_Data excerpts_:
(** * Channel funding manager: a shallow embedding and its properties

    The development follows [fundingmanager.go] of package [lnd]: the
    persistent opening-state store, the reservation registry with its zombie
    sweep, the failure path [failFundingFlow], the responder-side checks of
    [handleFundingOpen], the PSBT branch of [handleFundingAccept], the node
    ordering of [newChanAnnouncement] and the confirmation wait with its
    block-height deadline.

    Conventions.  A Go unsigned integer of width [w] is a [Z] kept in
    [0, 2^w) by an explicit [uintN]; a byte slice is a [list Z] of bytes; Go
    maps are stdpp [gmap]s, except where the iteration order of a [range]
    matters, in which case the order is an explicit argument.  Pointers to
    reservation contexts are locations into a store, so that an update through
    one alias is seen through the registry. *)

From Stdlib Require Import ZArith Lia List String Ascii Bool.
From stdpp Require Import base gmap list strings fin_maps option.

Local Open Scope Z_scope.

(** ** Machine integers and byte strings *)

Definition uintN (w : Z) (v : Z) : Z := v mod 2 ^ w.
Definition uint8 := uintN 8.
Definition uint16 := uintN 16.
Definition uint32 := uintN 32.
Definition uint64 := uintN 64.

(** [byte(v)]: the low eight bits. *)
Definition byte (v : Z) : Z := Z.land v 255.

Abbreviation bytes := (list Z).

(** The [n] low bytes of [v], least significant first. *)
Fixpoint le_bytes (n : nat) (v : Z) : bytes :=
  match n with
  | O => []
  | S n' => byte v :: le_bytes n' (Z.shiftr v 8)
  end.

(** The value of a byte string read least significant byte first. *)
Fixpoint le_value (b : bytes) : Z :=
  match b with
  | [] => 0
  | x :: b' => Z.lor x (Z.shiftl (le_value b') 8)
  end.

(** [encoding/binary.ByteOrder] with its two implementations. *)
Inductive ByteOrder := BigEndian | LittleEndian.

Definition PutUint (n : nat) (bo : ByteOrder) (v : Z) : bytes :=
  match bo with
  | LittleEndian => le_bytes n v
  | BigEndian => rev (le_bytes n v)
  end.

(** Reading indexes the first [n] bytes of the slice and panics ([None]) on a
    shorter one. *)
Definition GetUint (n : nat) (bo : ByteOrder) (b : bytes) : option Z :=
  if decide (length b < n)%nat then None
  else Some (match bo with
             | LittleEndian => le_value (take n b)
             | BigEndian => le_value (rev (take n b))
             end).

Definition PutUint16 := PutUint 2.
Definition PutUint32 := PutUint 4.
Definition PutUint64 := PutUint 8.
Definition Uint16 := GetUint 2.
Definition Uint64 := GetUint 8.

(** The bytes of a Go string literal. *)
Fixpoint bytes_of_string (s : string) : bytes :=
  match s with
  | EmptyString => []
  | String a s' => Z.of_N (N_of_ascii a) :: bytes_of_string s'
  end.

(** ** Errors

    Go's [error] interface, by dynamic type.  The funding manager switches on
    exactly two types, [lnwallet.ReservationError] and [lnwire.FundingError];
    the PSBT marker [*lnwallet.PsbtFundingRequired] is tested with a type
    assertion.  Every other error is an [errors.New] value, known by its
    text, or the result of [fmt.Errorf] (or [errors.Errorf]), known by its
    format and its rendered arguments. *)

Inductive ReservationError :=
| ErrChanTooSmall (chanSize minChanSize : Z)
| ErrChanTooLarge (chanSize maxChanSize : Z)
| ErrNonZeroPushAmount
| ErrNumConfsTooLarge (numConfs maxNumConfs : Z)
| ReservationErrorOf (text : string).

Inductive FundingError :=
| ErrMaxPendingChannels
| ErrSynchronizingChain
| FundingErrorCode (code : Z).

(** [*lnwallet.PsbtFundingRequired] carries the funding intent, whose
    [FundingParams] gives the address, the amount and the draft packet (or
    fails) and whose packet serialises (or fails). *)
Inductive error :=
| EReservation (e : ReservationError)
| EFunding (e : FundingError)
| EPsbtFundingRequired (Intent : PsbtIntent)
| ENew (text : string)
| EFmt (format : string) (args : list string)
with PsbtIntent :=
| PsbtIntentOf (intentID : nat) (FundingParams : fundingParams)
with fundingParams :=
| FundingParamsErr (e : error)
| FundingParamsOk (addr : string) (amt : Z) (packet : psbtPacket)
with psbtPacket :=
| SerializeErr (e : error)
| SerializeOk (b : bytes).

Definition ErrChannelNotFound : error := EFmt "channel not found" [].
Definition ErrFundingManagerShuttingDown : error :=
  ENew "funding manager shutting down".
Definition ErrConfirmationTimeout : error :=
  ENew "timeout waiting for funding confirmation".

(** A call that returns a value or an error, or panics. *)
Inductive result (A : Type) :=
| Ok (a : A)
| Err (e : error)
| Panic.
Arguments Ok {A} a.
Arguments Err {A} e.
Arguments Panic {A}.

(** ** The key-value store

    [kvdb] as the funding manager uses it: named top-level buckets of
    key/value pairs, read and updated inside atomic transactions. *)

Abbreviation Bucket := (gmap bytes bytes).
Abbreviation DB := (gmap bytes Bucket).

Definition channelOpeningStateBucket : bytes :=
  bytes_of_string "channelOpeningState".

Module kvdb.

  (** [tx.CreateTopLevelBucket]: the bucket is created empty when absent. *)
Definition CreateTopLevelBucket (tx : DB) (name : bytes) : DB :=
    match tx !! name with
    | Some _ => tx
    | None => <[name := ∅]> tx
    end.

Definition ReadBucket (tx : DB) (name : bytes) : option Bucket := tx !! name.

  (** [bucket.Put] refuses an empty key. *)
Definition Put (tx : DB) (name key value : bytes) : error + DB :=
    match key with
    | [] => inl (ENew "key required")
    | _ =>
      match tx !! name with
      | Some b => inr (<[name := <[key := value]> b]> tx)
      | None => inl (ENew "bucket not found")
      end
    end.

Definition Get (b : Bucket) (key : bytes) : option bytes := b !! key.

Definition Delete (tx : DB) (name key : bytes) : error + DB :=
    match tx !! name with
    | Some b => inr (<[name := delete key b]> tx)
    | None => inl (ENew "bucket not found")
    end.

  (** [kvdb.Update]: the closure's writes are committed when it returns no
      error and dropped otherwise. *)
Definition Update (db : DB) (f : DB → error + DB) : DB * option error :=
    match f db with
    | inl e => (db, Some e)
    | inr db' => (db', None)
    end.

End kvdb.

(** ** Outpoints, short channel ids and opening states *)

Record OutPoint := { Hash : bytes; Index : Z }.

Definition wf_OutPoint (o : OutPoint) : Prop :=
  length (Hash o) = 32%nat ∧ 0 ≤ Index o < 2 ^ 32.

Record ShortChannelID :=
  { BlockHeight : Z; TxIndex : Z; TxPosition : Z }.

(** [type channelOpeningState uint8] with its three named constants. *)
Definition channelOpeningState := Z.
Definition markedOpen : channelOpeningState := 0.
Definition fundingLockedSent : channelOpeningState := 1.
Definition addedToRouterGraph : channelOpeningState := 2.

(** Modelled from the spec: [writeOutpoint] is not under src/.  The spec gives
    the key as the canonical serialised outpoint, the 32-byte hash followed by
    the 4-byte little-endian index. *)
Definition writeOutpoint (o : OutPoint) : bytes :=
  Hash o ++ le_bytes 4 (Index o).

(** The packing of a short channel id into a [uint64], as an example instance
    of [ShortChannelID.ToUint64] and [NewShortChanIDFromInt] (package [lnwire],
    not under src/): three bytes of block height, three of transaction index,
    two of output index. *)
Definition packShortChanID (c : ShortChannelID) : Z :=
  uint64 (Z.lor (Z.lor (Z.shiftl (BlockHeight c) 40) (Z.shiftl (TxIndex c) 16))
                (TxPosition c)).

_Description of the task_: Copy the stretch of the records above that runs from the line with "Fixpoint le_value (b" through the line with "le_value (take n b)". Both end lines belong in the copy, and nothing else does.

_Task solution_:
Fixpoint le_value (b : bytes) : Z :=
  match b with
  | [] => 0
  | x :: b' => Z.lor x (Z.shiftl (le_value b') 8)
  end.

(** [encoding/binary.ByteOrder] with its two implementations. *)
Inductive ByteOrder := BigEndian | LittleEndian.

Definition PutUint (n : nat) (bo : ByteOrder) (v : Z) : bytes :=
  match bo with
  | LittleEndian => le_bytes n v
  | BigEndian => rev (le_bytes n v)
  end.

(** Reading indexes the first [n] bytes of the slice and panics ([None]) on a
    shorter one. *)
Definition GetUint (n : nat) (bo : ByteOrder) (b : bytes) : option Z :=
  if decide (length b < n)%nat then None
  else Some (match bo with
             | LittleEndian => le_value (take n b)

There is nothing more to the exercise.